▸ Instructions to follow
Check every line of the entries for "Status", and copy the lines that hold it.

━━━ Task material ━━━

(* ===== verification/Signaling.v ===== *)
(** The rendezvous service: [core/signaling/src/lib.rs].

    The handlers are functions of the store, the clock and the request; HTTP and
    JSON are not modelled.  The store is a third-party ordered map, the class
    [Tree]; its I/O errors are not modelled.  [gmap_tree] is an instance of the
    laws. *)
From S2P Require Import Prelude Text Numeral.
From stdpp Require Import sorting.
#[local] Open Scope N_scope.

(** ** The ordered map *)

(** Lexicographic order of keys. *)
Fixpoint key_lt (a b : list byte) : bool :=
  match a, b with
  | _, [] => false
  | [], _ => true
  | x :: a, y :: b => (Byte.to_N x <? Byte.to_N y) || ((Byte.to_N x =? Byte.to_N y) && key_lt a b)
  end.

Class Tree (T : Type) := {
  tree_empty : T;
  tree_get : T -> list byte -> option (list byte);
  tree_insert : T -> list byte -> list byte -> T;
  tree_remove : T -> list byte -> T;
  (** the entries whose key starts with a prefix, in key order *)
  scan_prefix : T -> list byte -> list (list byte * list byte);
}.

Class TreeLaws (T : Type) `{Tree T} : Prop := {
  get_empty k : tree_get tree_empty k = None;
  get_insert t k v k' :
    tree_get (tree_insert t k v) k' = if decide (k = k') then Some v else tree_get t k';
  get_remove t k k' :
    tree_get (tree_remove t k) k' = if decide (k = k') then None else tree_get t k';
  scan_spec t p k v : (k, v) ∈ scan_prefix t p <-> tree_get t k = Some v /\ p `prefix_of` k;
  scan_sorted t p : StronglySorted (fun a b => key_lt a b = true) (map fst (scan_prefix t p));
}.

(** ** Formatting *)

(** [{:09}] of a number below [10^9], and [{:016x}] of a [u64]. *)
Definition dec9 (n : N) : str := digits 10 9 n.
Definition hex16 (n : N) : str := digits 16 16 n.

Definition colon : N := 0x3a.

(** ** The store *)
Definition SESSION_TTL : N := 300.

Record AppState (T : Type) := mkState {
  session_codes : T; ice_candidates : T; offers : T; answers : T;
  rooms : T; room_members : T; room_candidates : T;
  CODE_SEQ : N; CAND_SEQ : N }.
Arguments mkState {T}.
Arguments session_codes {T}.
Arguments ice_candidates {T}.
Arguments offers {T}.
Arguments answers {T}.
Arguments rooms {T}.
Arguments room_members {T}.
Arguments room_candidates {T}.
Arguments CODE_SEQ {T}.
Arguments CAND_SEQ {T}.

Inductive Response :=
| Status (code : N)
| Created (code : str)
| Joined (offer : option str) (candidates : list str)
| Answered (answer : option str)
| RosterOf (participants : list (str * str * list str)).

Definition OK : Response := Status 200.
Definition ACCEPTED : Response := Status 202.
Definition BAD_REQUEST : Response := Status 400.
Definition FORBIDDEN : Response := Status 403.
Definition NOT_FOUND : Response := Status 404.
Definition CONFLICT : Response := Status 409.

Section store.
Context {T : Type} `{Tree T}.
Implicit Types (st : AppState T) (t : T) (code : str).

(** Over empty trees, and over the trees a restart finds on disk: the sequence
    counters are statics of the process. *)
Definition new : AppState T :=
  {| session_codes := tree_empty; ice_candidates := tree_empty; offers := tree_empty;
     answers := tree_empty; rooms := tree_empty; room_members := tree_empty;
     room_candidates := tree_empty; CODE_SEQ := 100000000; CAND_SEQ := 0 |}.

Definition reopen st : AppState T :=
  {| session_codes := session_codes st; ice_candidates := ice_candidates st; offers := offers st;
     answers := answers st; rooms := rooms st; room_members := room_members st;
     room_candidates := room_candidates st; CODE_SEQ := 100000000; CAND_SEQ := 0 |}.

Definition with_sessions st t : AppState T :=
  {| session_codes := t; ice_candidates := ice_candidates st; offers := offers st;
     answers := answers st; rooms := rooms st; room_members := room_members st;
     room_candidates := room_candidates st; CODE_SEQ := CODE_SEQ st; CAND_SEQ := CAND_SEQ st |}.

Definition with_offers st t : AppState T :=
  {| session_codes := session_codes st; ice_candidates := ice_candidates st; offers := t;
     answers := answers st; rooms := rooms st; room_members := room_members st;
     room_candidates := room_candidates st; CODE_SEQ := CODE_SEQ st; CAND_SEQ := CAND_SEQ st |}.

Definition with_answers st t : AppState T :=
  {| session_codes := session_codes st; ice_candidates := ice_candidates st; offers := offers st;
     answers := t; rooms := rooms st; room_members := room_members st;
     room_candidates := room_candidates st; CODE_SEQ := CODE_SEQ st; CAND_SEQ := CAND_SEQ st |}.

Definition strings (entries : list (list byte * list byte)) : list str :=
  omap (fun e => from_utf8 (snd e)) entries.

Definition pending_candidates st code : list str :=
  strings (scan_prefix (ice_candidates st) (as_bytes (code ++ [colon]))).

Definition pending_offer st code : option str :=
  v ← tree_get (offers st) (as_bytes code); from_utf8 v.

Definition pending_answer st code : option str :=
  v ← tree_get (answers st) (as_bytes code); from_utf8 v.

(** Times are seconds, from [0]; the fields are [i64]. *)
Definition encode_entry (created_at expires_at : N) (pubkey : list byte) : list byte :=
  le_bytes 8 expires_at ++ le_bytes 8 created_at ++ pubkey.

Definition decode_expires_at (bytes : list byte) : option Z :=
  if 8 <=? lenN bytes then Some (as_signed 64 (le_value (take 8 bytes))) else None.

Definition gen_code st : str * AppState T :=
  (dec9 (CODE_SEQ st mod 1000000000),
   {| session_codes := session_codes st; ice_candidates := ice_candidates st; offers := offers st;
      answers := answers st; rooms := rooms st; room_members := room_members st;
      room_candidates := room_candidates st; CODE_SEQ := wrap 64 (CODE_SEQ st + 1);
      CAND_SEQ := CAND_SEQ st |}).

(** ** The handlers *)
Definition post_session st (now : N) : AppState T * Response :=
  let '(code, st) := gen_code st in
  let entry := encode_entry now (now + SESSION_TTL) [] in
  (with_sessions st (tree_insert (session_codes st) (as_bytes code) entry), Created code).

Definition live (now : N) (bytes : list byte) : bool :=
  match decode_expires_at bytes with
  | Some exp => (Z.of_N now <? exp)%Z
  | None => false
  end.

Definition get_join st (now : N) code : AppState T * Response :=
  match tree_get (session_codes st) (as_bytes code) with
  | Some bytes =>
      if live now bytes then (st, Joined (pending_offer st code) (pending_candidates st code))
      else (with_sessions st (tree_remove (session_codes st) (as_bytes code)), NOT_FOUND)
  | None => (st, NOT_FOUND)
  end.

Definition check_code st (now : N) code : bool :=
  match tree_get (session_codes st) (as_bytes code) with
  | Some bytes => live now bytes
  | None => false
  end.

Definition get_answer st (now : N) code : AppState T * Response :=
  if negb (check_code st now code) then (st, NOT_FOUND)
  else (st, Answered (pending_answer st code)).

Definition post_offer st (now : N) code (sdp : str) : AppState T * Response :=
  if negb (check_code st now code) then (st, NOT_FOUND)
  else (with_offers st (tree_insert (offers st) (as_bytes code) (as_bytes sdp)), OK).

Definition post_answer st (now : N) code (sdp : option str) : AppState T * Response :=
  if negb (check_code st now code) then (st, NOT_FOUND)
  else
    match sdp with
    | Some sdp => (with_answers st (tree_insert (answers st) (as_bytes code) (as_bytes sdp)), OK)
    | None => (st, OK)
    end.

Definition post_candidate st (now : N) code (candidate : str) : AppState T * Response :=
  if negb (check_code st now code) then (st, NOT_FOUND)
  else
    let key := as_bytes (code ++ colon :: hex16 (CAND_SEQ st)) in
    ({| session_codes := session_codes st;
        ice_candidates := tree_insert (ice_candidates st) key (as_bytes candidate);
        offers := offers st; answers := answers st; rooms := rooms st;
        room_members := room_members st; room_candidates := room_candidates st;
        CODE_SEQ := CODE_SEQ st; CAND_SEQ := wrap 64 (CAND_SEQ st + 1) |}, ACCEPTED).

Definition post_connected st (now : N) code : AppState T * Response :=
  if negb (check_code st now code) then (st, NOT_FOUND)
  else (with_sessions st (tree_remove (session_codes st) (as_bytes code)), OK).

(** ** The requests of the one-to-one rendezvous *)
Inductive Request :=
| PostSession
| GetJoin (code : str)
| GetAnswer (code : str)
| PostOffer (code sdp : str)
| PostAnswer (code : str) (sdp : option str)
| PostCandidate (code candidate : str)
| PostConnected (code : str).

Definition serve st (now : N) (r : Request) : AppState T * Response :=
  match r with
  | PostSession => post_session st now
  | GetJoin code => get_join st now code
  | GetAnswer code => get_answer st now code
  | PostOffer code sdp => post_offer st now code sdp
  | PostAnswer code sdp => post_answer st now code sdp
  | PostCandidate code candidate => post_candidate st now code candidate
  | PostConnected code => post_connected st now code
  end.

Fixpoint serve_all st (reqs : list (N * Request)) : AppState T * list Response :=
  match reqs with
  | [] => (st, [])
  | (now, r) :: reqs =>
      let '(st, resp) := serve st now r in
      let '(st, resps) := serve_all st reqs in
      (st, resp :: resps)
  end.
End store.

(** ** What the service promises: a mailbox per code *)
Record Mailbox := mkMailbox {
  expires : N; box_offer : option str; box_answer : option str; box_candidates : list str }.

Record Service := mkService { boxes : gmap str Mailbox; next_code : N }.

Definition service_new : Service := {| boxes := ∅; next_code := 100000000 |}.

Definition put_box (a : Service) (c : str) (m : Mailbox) : Service :=
  {| boxes := <[c := m]> (boxes a); next_code := next_code a |}.

Definition drop_box (a : Service) (c : str) : Service :=
  {| boxes := delete c (boxes a); next_code := next_code a |}.

Definition live_box (a : Service) (now : N) (c : str) : option Mailbox :=
  m ← boxes a !! c; if now <? expires m then Some m else None.

Definition spec_serve (a : Service) (now : N) (r : Request) : Service * Response :=
  match r with
  | PostSession =>
      let c := dec9 (next_code a) in
      ({| boxes := <[c := mkMailbox (now + SESSION_TTL) None None []]> (boxes a);
          next_code := next_code a + 1 |}, Created c)
  | GetJoin c =>
      match live_box a now c with
      | Some m => (a, Joined (box_offer m) (box_candidates m))
      | None => (drop_box a c, NOT_FOUND)
      end
  | GetAnswer c =>
      match live_box a now c with
      | Some m => (a, Answered (box_answer m))
      | None => (a, NOT_FOUND)
      end
  | PostOffer c sdp =>
      match live_box a now c with
      | Some m => (put_box a c (mkMailbox (expires m) (Some sdp) (box_answer m) (box_candidates m)), OK)
      | None => (a, NOT_FOUND)
      end
  | PostAnswer c sdp =>
      match live_box a now c with
      | Some m =>
          (match sdp with
           | Some s => put_box a c (mkMailbox (expires m) (box_offer m) (Some s) (box_candidates m))
           | None => a
           end, OK)
      | None => (a, NOT_FOUND)
      end
  | PostCandidate c cand =>
      match live_box a now c with
      | Some m =>
          (put_box a c (mkMailbox (expires m) (box_offer m) (box_answer m) (box_candidates m ++ [cand])),
           ACCEPTED)
      | None => (a, NOT_FOUND)
      end
  | PostConnected c =>
      match live_box a now c with
      | Some _ => (drop_box a c, OK)
      | None => (a, NOT_FOUND)
      end
  end.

━━━

▸ Answer space
| Status (code : N)
Definition OK : Response := Status 200.
Definition ACCEPTED : Response := Status 202.
Definition BAD_REQUEST : Response := Status 400.
Definition FORBIDDEN : Response := Status 403.
Definition NOT_FOUND : Response := Status 404.
Definition CONFLICT : Response := Status 409.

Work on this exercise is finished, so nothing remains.